Out of reach: How sprawl jacks up the cost of ‘affordable’ housing
Each year, U.S. taxpayers spend billions to subsidize affordable housing for low-income Americans. It’s an important part of the social safety net we’ve built to keep families and the elderly from falling through the cracks. But there’s a problem: A lot of that housing has been built far away from public transit, schools, and jobs. As a result, residents drive long distances, burning gobs of gas — and huge holes in their wallets — in the process.
For many residents of affordable housing, transportation and housing costs eat up over half of their income. For a struggling family, this can make healthy food, higher education, and health care seem as far-fetched as President Newt.
Lately, however, there’s been a push to alleviate transportation costs for low-income families. Efforts on the state level show some promise, and officials at the federal level are expressing interest as well.
A growing number of forward-thinking state governments are already factoring in transportation costs when awarding tax breaks and funding for projects, giving preference to housing that is close to public transit. In the Chicago region, for example, 85 percent of the housing funded by the Illinois Housing Development Authority (IHDA) is now located within walking distance of bus or train stations.
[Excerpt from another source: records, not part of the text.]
Lemma int_id_completed t v : int_id (<[ "completed" := v ]> t) = int_id t.
Proof. unfold int_id. by rewrite lookup_insert_ne. Qed.

Lemma id_is_completed n t v : id_is n (<[ "completed" := v ]> t) = id_is n t.
Proof. unfold id_is, getitem. by rewrite lookup_insert_ne. Qed.

Lemma ids_app_inv ts us zs :
  ids (ts ++ us) = Some zs →
  ∃ xs ys, ids ts = Some xs ∧ ids us = Some ys ∧ zs = xs ++ ys.
Proof.
  revert zs. induction ts as [|t ts IH]; intros zs; cbn [app].
  - intros H. exists [], zs. done.
  - intros (z & zs' & Hz & Hzs & ->)%ids_cons_Some.
    destruct (IH _ Hzs) as (xs & ys & Hxs & Hys & ->).
    exists (z :: xs), ys. split; [|done].
    apply ids_cons_Some. eauto.
Qed.

Lemma ids_mark_completed pre t post zs :
  ids (pre ++ t :: post) = Some zs →
  ids (pre ++ <[ "completed" := VBool true ]> t :: post) = Some zs.
Proof.
  intros (xs & ys & Hxs & Hys & ->)%ids_app_inv.
  apply ids_app_Some; [done|].
  apply ids_cons_Some in Hys as (z & ys' & Hz & Hys' & ->).
  apply ids_cons_Some. exists z, ys'. by rewrite int_id_completed.
Qed.

Lemma max_default_pin d zs m :
  m ∈ zs → Forall (λ z, z ≤ m) zs → max_default d zs = m.
Proof.
  intros Hin Hle.
  assert (zs ≠ []) as Hne by (intros ->; by apply not_elem_of_nil in Hin).
  pose proof (max_default_elem d zs Hne) as Hmax.
  pose proof (max_default_bound d zs) as Hub.
  rewrite Forall_forall in Hle, Hub.
  specialize (Hle _ Hmax). specialize (Hub _ Hin). lia.
Qed.

Lemma ids_elem_same n ts zs :
  ids ts = Some zs → n ∈ zs → Exists (same_id n) ts.
Proof.
  revert zs. induction ts as [|t ts IH]; intros zs.
  - intros [= <-] Hin. by apply not_elem_of_nil in Hin.
  - intros (z & zs' & Hz & Hzs & ->)%ids_cons_Some [->|Hin]%elem_of_cons.
    + left. unfold same_id. rewrite (int_id_id_is z _ _ Hz).
      by rewrite Z.eqb_refl.
    + right. by eapply IH.
Qed.
Lemma rounds_logged pending (st st' : State) captured :
  verbose x = true ->
  Rounds host x pending st captured st' ->
  logged st'
  = (logged st ++ map (fun c => formatQueries (fst c) "up" (snd c)) captured)%list.
Proof.
  intros Hv.
  induction 1 as [st|m rest st st2 st' md produced captured Hreq Hrun Hb HR IH].
  - simpl. now rewrite app_nil_r.
  - rewrite IH, round_end_logged by exact Hv.
    pose proof (keeps_run host x logged (fun _ _ => eq_refl) (fun _ _ => eq_refl)
                  (mod_up md) st) as Hk.
    rewrite Hrun in Hk. simpl in Hk. rewrite Hk. unfold Js.push. simpl.
    now rewrite <- app_assoc.
Qed.

Lemma captured_entries_outputs (rs : list MigrationResult) captured :
  map fixed_fields rs = map captured_entry captured ->
  map output rs = map (fun c => formatQueries (fst c) "up" (snd c)) captured.
Proof.
  revert captured.
  induction rs as [|r rs IH]; intros [|c captured] Hf; try discriminate;
    [reflexivity|].
  inversion Hf as [[Hn Hd Ho Hrest]]. simpl. f_equal; [congruence | now apply IH].
Qed.


End Returned.

(* ================================================================== *)
(** * The claims *)

Section Claims.

Context {DB DbResult Exn QueryObject : Type}.
Variable host : @Host DB DbResult Exn QueryObject.
Variable x : Executor.
(** The insertion proper, after room has been made. *)
Definition cache_link_MRU (p : nat) (c : pdf_context) : option pdf_context :=
  let entry := length (cache_store c) in
  let c1 := set_cache_store (cache_store c ++ [Some (mk_cache_entry None None p)]) c in
  let c2 := pdfi_countup p c1 in
  let c3 := match cache_MRU c2 with
            | Some m => set_entry_next m (Some entry) (set_entry_previous entry (Some m) c2)
            | None => c2
            end in
  let c4 := set_cache_MRU (Some entry) c3 in
  let c5 := match cache_LRU c4 with
            | None => set_cache_LRU (Some entry) c4
            | Some _ => c4
            end in
  let c6 := set_cache_entries (cache_entries c5 + 1) c5 in
  match get_obj c6 p with
  | Some ob => xref_set_cache (object_num ob) (Some entry) c6
  | None => None
  end.

Definition pdfi_add_to_cache (c : pdf_context) (p : nat) : Z * pdf_context :=
  match get_obj c p, xref_table c with
  | Some ob, Some _ =>
      if object_num ob >? xref_size c then (gs_error_rangecheck, c)
      else
        let evicted :=
          if cache_entries c =? MAX_OBJECT_CACHE_SIZE then
            match cache_LRU c with
            | Some entry =>
                match get_entry c entry with
                | Some e =>
                    match cache_evict_detach entry e c with
                    | Some c1 => (0, cache_evict_release entry e c1)
                    | None => (model_undefined_behaviour, c)
                    end
                | None => (model_undefined_behaviour, c)
                end
            | None => (gs_error_unknownerror, c)
            end
          else (0, c) in
        let '(code, c2) := evicted in
        if code <? 0 then (code, c2)
        else
          match cache_link_MRU p c2 with
          | Some c3 => (0, c3)
          | None => (model_undefined_behaviour, c2)
          end
  | _, _ => (model_undefined_behaviour, c)
  end.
Still, as a new study by the nonprofit Center for Neighborhood Technology (CNT) shows, policy changes like those in Illinois take time to have an effect. According to the study, the new policy favoring transit-friendly locales has yet to significantly reduce transportation costs for low-income residents, which range from $750 to $1,000 a month for a family making $3,445 a month, or 80 percent of the area median income.
Part of the reason is that transit systems are not up to snuff. Living near a train station is great, but you’re less apt to ride the train if it only passes through a couple times a day. Ditto with buses that don’t get you where you need to go when you need to get there. In fact, during the study period, from 2001-2008, transit service to neighborhoods with IHDA-financed housing dropped 24 percent.
But “it’s not all about transit,” says CNT’s transportation and community development program director, María Choca Urban. In fact, of the key characteristics that correlate with low transportation costs, transit is the least important. More important than access to mass transit, are densely developed, compact neighborhoods with lots of amenities like grocery stores, schools, and jobs, Urban says — in other words, communities where residents don’t have to travel long distances to meet their basic needs.
Jobs, you say? Dense neighborhoods? We’ve been subsidizing sprawl for decades, and the recession has made jobs few and (literally) far between. If Urban is right, and we’re serious about building truly affordable housing, we’ve got our work cut out for us.
The slow progress on the state level has not deterred officials at the federal Department of Housing and Urban Development (HUD) from considering similar measures, however. HUD, which provides rental assistance for low-income families as well as grants and tax credits to affordable housing developments, is in the process of documenting transportation costs, neighborhood by neighborhood. HUD’s model is loosely based on an index developed by CNT, which uses transportation costs to determine the “true affordability of housing based on its location.”
Shelley Poticha, director of the Office of Sustainable Housing and Communities, says that policy changes like the one in Illinois are one possible tool. Another idea being floated is a labeling system much like what you would see if you were shopping for a new water heater. Instead of a sticker displaying energy costs, you would find information about the transportation costs associated with a house. Families receiving rental assistance could then compare different residences to find a location that fits within their budget.
“I think that consumers are really savvy and if we make this information available, easy to use, and free, then it seems like something the market will pick up,” Poticha says. To illustrate her point, she references Walk Score, which a few years ago began ranking different areas of San Francisco on how many amenities were within walking distance. Within about a year, for sale signs in front of houses were listing their walk scores.
Poticha admits that remaking policy and changing tools is a difficult step that takes time, but she is optimistic about HUD’s current direction. “What I’m seeing is phenomenal demand at the grassroots level,” she says. Across the nation, people are “getting more and more vocal about the changes they want to see.”
Helping low-income families make smarter location decisions and nudging affordable housing developers in the right direction would certainly help. But if the Chicago study is any indication, ditching the long car commute (via car, train, or otherwise) and creating walkable, tight-knit communities is the ultimate goal — and one that we won’t achieve for a good, long while.